◆ WHAT THE EXERCISE ASKS: Repeat exactly, and only, the lines below starting at the line that contains "(* ===== verification/Responses.v ===== *)" and ending at the line that contains "response of a request", inclusive of both.

◆ RECORDS TO PROCESS:

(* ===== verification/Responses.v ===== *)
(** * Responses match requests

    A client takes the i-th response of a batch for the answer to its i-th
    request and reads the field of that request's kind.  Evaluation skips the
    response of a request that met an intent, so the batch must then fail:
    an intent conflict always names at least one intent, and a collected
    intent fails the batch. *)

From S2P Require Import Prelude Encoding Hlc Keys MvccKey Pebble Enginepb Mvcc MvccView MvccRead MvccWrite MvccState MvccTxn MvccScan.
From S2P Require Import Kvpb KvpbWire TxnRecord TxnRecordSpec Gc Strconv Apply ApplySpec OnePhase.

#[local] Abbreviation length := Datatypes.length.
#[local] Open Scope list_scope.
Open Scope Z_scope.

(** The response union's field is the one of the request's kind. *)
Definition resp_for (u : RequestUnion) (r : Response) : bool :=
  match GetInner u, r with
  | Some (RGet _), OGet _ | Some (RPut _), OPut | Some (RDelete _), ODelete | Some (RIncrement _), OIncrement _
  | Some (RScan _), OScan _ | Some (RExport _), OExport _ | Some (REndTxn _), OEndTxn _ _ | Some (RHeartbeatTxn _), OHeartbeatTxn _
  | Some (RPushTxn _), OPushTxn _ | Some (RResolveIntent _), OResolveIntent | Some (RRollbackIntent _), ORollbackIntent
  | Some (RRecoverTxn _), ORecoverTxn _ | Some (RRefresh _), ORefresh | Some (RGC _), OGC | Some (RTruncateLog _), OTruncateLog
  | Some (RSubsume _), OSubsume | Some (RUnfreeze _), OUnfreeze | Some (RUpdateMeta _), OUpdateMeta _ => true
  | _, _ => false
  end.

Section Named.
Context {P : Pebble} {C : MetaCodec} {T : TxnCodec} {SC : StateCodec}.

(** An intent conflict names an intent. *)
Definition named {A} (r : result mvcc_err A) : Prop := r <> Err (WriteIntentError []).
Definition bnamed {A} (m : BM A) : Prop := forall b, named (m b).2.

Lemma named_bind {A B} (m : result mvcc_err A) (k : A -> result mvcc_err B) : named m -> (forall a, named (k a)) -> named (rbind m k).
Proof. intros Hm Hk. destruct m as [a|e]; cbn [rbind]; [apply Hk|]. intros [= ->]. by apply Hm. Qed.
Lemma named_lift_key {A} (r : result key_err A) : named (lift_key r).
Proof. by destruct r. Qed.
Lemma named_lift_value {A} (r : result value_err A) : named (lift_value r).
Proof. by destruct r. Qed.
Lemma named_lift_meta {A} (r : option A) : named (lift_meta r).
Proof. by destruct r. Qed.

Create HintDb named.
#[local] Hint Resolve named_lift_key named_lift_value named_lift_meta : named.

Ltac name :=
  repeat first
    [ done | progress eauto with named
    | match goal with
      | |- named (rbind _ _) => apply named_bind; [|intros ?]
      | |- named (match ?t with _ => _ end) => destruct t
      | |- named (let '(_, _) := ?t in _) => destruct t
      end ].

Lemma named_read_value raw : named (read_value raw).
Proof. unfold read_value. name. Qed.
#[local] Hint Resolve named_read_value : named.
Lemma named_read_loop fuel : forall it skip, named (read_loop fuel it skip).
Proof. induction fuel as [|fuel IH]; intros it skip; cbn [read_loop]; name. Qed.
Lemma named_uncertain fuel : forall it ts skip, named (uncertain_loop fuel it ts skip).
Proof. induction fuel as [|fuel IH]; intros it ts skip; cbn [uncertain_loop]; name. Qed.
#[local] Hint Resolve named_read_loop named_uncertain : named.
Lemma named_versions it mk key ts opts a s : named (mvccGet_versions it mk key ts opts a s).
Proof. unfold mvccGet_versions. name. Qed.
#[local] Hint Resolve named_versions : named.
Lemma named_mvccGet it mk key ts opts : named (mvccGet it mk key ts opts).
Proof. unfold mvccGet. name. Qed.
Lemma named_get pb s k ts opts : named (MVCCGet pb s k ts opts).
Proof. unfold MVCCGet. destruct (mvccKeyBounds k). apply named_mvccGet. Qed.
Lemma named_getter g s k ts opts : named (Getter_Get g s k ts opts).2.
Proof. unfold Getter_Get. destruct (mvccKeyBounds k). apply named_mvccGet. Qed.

==

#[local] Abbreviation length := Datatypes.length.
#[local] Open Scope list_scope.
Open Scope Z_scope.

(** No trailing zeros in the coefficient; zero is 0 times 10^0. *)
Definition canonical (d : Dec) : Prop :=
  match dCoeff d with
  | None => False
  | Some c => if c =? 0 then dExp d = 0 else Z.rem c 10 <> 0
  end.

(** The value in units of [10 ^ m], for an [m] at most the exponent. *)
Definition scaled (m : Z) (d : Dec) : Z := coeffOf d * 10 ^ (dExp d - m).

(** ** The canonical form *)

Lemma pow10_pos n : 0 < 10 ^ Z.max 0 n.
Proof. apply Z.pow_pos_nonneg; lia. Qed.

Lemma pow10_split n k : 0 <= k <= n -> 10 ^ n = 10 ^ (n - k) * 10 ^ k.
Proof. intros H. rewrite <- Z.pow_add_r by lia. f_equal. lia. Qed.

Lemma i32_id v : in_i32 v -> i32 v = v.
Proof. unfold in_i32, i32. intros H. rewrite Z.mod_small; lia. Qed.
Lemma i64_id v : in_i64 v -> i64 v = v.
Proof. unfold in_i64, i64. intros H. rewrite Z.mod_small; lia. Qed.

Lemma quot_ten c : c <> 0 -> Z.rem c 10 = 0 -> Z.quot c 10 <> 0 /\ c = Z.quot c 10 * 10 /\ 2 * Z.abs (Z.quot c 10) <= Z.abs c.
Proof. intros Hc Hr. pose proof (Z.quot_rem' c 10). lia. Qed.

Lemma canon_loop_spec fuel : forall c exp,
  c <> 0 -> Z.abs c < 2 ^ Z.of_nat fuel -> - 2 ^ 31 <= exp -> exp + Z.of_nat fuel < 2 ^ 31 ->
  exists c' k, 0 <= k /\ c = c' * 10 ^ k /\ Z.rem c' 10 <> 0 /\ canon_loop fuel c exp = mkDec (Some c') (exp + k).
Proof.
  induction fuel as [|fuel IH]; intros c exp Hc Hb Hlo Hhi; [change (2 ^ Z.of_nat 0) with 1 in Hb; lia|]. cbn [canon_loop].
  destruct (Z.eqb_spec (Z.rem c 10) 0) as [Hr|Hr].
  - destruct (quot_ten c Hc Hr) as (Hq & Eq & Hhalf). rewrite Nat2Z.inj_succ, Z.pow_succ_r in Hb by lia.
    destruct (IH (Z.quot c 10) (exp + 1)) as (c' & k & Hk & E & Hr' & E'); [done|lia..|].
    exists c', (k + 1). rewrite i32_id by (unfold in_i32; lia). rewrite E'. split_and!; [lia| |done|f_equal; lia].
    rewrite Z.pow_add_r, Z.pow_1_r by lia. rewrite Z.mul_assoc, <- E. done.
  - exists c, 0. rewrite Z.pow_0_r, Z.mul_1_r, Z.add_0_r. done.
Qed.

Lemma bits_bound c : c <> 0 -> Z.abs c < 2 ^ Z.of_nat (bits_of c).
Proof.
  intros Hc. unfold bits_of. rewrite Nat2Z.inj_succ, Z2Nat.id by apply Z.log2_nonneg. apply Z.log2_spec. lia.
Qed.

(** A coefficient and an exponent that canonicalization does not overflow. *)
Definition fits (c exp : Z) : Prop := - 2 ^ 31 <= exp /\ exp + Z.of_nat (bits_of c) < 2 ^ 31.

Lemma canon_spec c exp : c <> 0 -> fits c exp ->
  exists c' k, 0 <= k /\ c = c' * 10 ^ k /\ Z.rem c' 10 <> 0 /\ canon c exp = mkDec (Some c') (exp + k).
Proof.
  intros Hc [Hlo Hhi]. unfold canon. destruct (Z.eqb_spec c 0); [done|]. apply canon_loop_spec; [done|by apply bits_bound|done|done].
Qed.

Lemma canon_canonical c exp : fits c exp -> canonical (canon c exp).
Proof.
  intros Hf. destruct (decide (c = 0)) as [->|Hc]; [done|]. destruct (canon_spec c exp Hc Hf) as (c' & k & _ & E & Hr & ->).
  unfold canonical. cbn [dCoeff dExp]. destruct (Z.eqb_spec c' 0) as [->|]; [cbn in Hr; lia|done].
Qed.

* * *

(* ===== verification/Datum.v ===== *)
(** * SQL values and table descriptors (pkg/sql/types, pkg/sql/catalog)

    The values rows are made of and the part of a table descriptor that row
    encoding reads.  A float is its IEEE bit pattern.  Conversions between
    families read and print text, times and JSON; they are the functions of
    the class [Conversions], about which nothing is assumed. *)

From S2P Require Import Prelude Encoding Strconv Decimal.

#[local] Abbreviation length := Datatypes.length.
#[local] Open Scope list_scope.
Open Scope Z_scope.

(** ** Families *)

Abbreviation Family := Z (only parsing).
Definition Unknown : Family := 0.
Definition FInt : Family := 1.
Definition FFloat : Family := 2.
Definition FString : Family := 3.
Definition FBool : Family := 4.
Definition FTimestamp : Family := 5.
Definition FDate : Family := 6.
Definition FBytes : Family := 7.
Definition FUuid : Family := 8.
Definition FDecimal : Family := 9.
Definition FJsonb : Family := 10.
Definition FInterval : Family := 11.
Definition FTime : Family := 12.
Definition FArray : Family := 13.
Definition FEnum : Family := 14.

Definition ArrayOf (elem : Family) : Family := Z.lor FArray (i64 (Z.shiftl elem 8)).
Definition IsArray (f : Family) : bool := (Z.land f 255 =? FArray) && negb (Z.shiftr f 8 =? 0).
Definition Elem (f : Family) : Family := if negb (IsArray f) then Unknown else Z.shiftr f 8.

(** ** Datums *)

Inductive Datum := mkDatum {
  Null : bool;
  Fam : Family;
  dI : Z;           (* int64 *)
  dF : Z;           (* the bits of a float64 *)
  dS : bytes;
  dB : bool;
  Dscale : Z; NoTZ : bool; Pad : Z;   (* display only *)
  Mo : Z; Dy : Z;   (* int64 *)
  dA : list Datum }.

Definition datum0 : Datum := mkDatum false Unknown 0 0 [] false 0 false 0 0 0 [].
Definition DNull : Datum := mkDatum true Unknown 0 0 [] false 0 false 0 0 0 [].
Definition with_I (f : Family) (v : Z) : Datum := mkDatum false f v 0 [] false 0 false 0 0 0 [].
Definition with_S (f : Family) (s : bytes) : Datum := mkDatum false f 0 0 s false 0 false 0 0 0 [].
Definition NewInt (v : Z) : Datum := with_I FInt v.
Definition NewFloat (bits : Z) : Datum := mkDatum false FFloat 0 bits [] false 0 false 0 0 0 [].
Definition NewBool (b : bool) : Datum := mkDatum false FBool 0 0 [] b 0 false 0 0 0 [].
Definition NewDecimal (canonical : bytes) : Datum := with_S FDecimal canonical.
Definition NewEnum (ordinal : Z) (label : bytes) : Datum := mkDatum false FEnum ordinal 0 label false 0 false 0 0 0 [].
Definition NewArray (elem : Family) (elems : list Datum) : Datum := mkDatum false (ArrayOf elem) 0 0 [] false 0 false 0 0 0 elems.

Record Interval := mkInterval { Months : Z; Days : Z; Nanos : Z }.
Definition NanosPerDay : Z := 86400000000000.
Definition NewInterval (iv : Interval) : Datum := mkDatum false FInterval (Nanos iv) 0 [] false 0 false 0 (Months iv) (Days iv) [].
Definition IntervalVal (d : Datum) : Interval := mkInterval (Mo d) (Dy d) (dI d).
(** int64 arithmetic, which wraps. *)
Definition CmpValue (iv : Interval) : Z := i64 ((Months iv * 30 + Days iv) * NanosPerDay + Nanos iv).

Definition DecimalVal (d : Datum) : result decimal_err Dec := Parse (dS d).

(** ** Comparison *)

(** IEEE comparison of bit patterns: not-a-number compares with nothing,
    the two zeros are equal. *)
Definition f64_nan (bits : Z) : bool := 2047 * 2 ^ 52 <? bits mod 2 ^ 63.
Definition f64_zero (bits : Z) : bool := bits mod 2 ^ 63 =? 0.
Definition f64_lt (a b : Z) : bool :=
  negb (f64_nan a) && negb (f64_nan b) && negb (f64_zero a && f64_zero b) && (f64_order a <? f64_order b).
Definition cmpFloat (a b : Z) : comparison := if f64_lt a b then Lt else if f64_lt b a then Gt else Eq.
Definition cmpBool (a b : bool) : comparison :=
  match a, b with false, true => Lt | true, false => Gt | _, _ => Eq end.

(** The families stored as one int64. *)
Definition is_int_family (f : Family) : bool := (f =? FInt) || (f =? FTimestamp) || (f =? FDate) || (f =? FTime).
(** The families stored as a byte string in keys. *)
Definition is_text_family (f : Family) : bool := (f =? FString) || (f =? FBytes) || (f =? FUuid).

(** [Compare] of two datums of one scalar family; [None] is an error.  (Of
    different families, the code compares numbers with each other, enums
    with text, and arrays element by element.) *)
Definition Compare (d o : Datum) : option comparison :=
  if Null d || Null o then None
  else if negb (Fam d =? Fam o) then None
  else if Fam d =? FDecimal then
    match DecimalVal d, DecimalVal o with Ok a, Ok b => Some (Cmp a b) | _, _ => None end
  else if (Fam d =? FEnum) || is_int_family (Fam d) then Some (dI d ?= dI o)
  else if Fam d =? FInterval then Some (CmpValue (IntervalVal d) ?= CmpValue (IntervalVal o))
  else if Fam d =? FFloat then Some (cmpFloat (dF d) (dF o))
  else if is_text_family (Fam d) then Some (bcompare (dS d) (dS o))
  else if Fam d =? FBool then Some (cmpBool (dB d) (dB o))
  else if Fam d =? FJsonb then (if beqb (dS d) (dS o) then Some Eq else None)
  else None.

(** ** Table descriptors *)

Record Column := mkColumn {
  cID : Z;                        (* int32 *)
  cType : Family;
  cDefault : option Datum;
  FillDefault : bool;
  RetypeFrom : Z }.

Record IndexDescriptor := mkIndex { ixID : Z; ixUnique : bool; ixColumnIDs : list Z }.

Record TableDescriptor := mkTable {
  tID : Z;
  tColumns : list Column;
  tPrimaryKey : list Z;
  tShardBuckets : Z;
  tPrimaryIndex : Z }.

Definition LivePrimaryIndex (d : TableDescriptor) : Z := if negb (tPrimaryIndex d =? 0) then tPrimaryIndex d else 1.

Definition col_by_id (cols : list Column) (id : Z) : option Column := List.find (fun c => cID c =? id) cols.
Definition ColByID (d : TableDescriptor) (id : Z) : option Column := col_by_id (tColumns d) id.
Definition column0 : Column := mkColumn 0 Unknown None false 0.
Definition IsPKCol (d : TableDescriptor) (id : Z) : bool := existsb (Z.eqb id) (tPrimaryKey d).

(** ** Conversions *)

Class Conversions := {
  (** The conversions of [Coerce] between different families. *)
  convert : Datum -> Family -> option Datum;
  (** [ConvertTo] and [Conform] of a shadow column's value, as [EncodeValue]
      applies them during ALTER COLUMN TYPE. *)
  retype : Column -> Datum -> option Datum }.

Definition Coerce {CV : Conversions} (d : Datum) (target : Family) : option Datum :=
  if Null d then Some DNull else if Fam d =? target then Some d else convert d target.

◆ RESPONSE AREA:
(* ===== verification/Responses.v ===== *)
(** * Responses match requests

    A client takes the i-th response of a batch for the answer to its i-th
    request and reads the field of that request's kind.  Evaluation skips the
    response of a request that met an intent, so the batch must then fail:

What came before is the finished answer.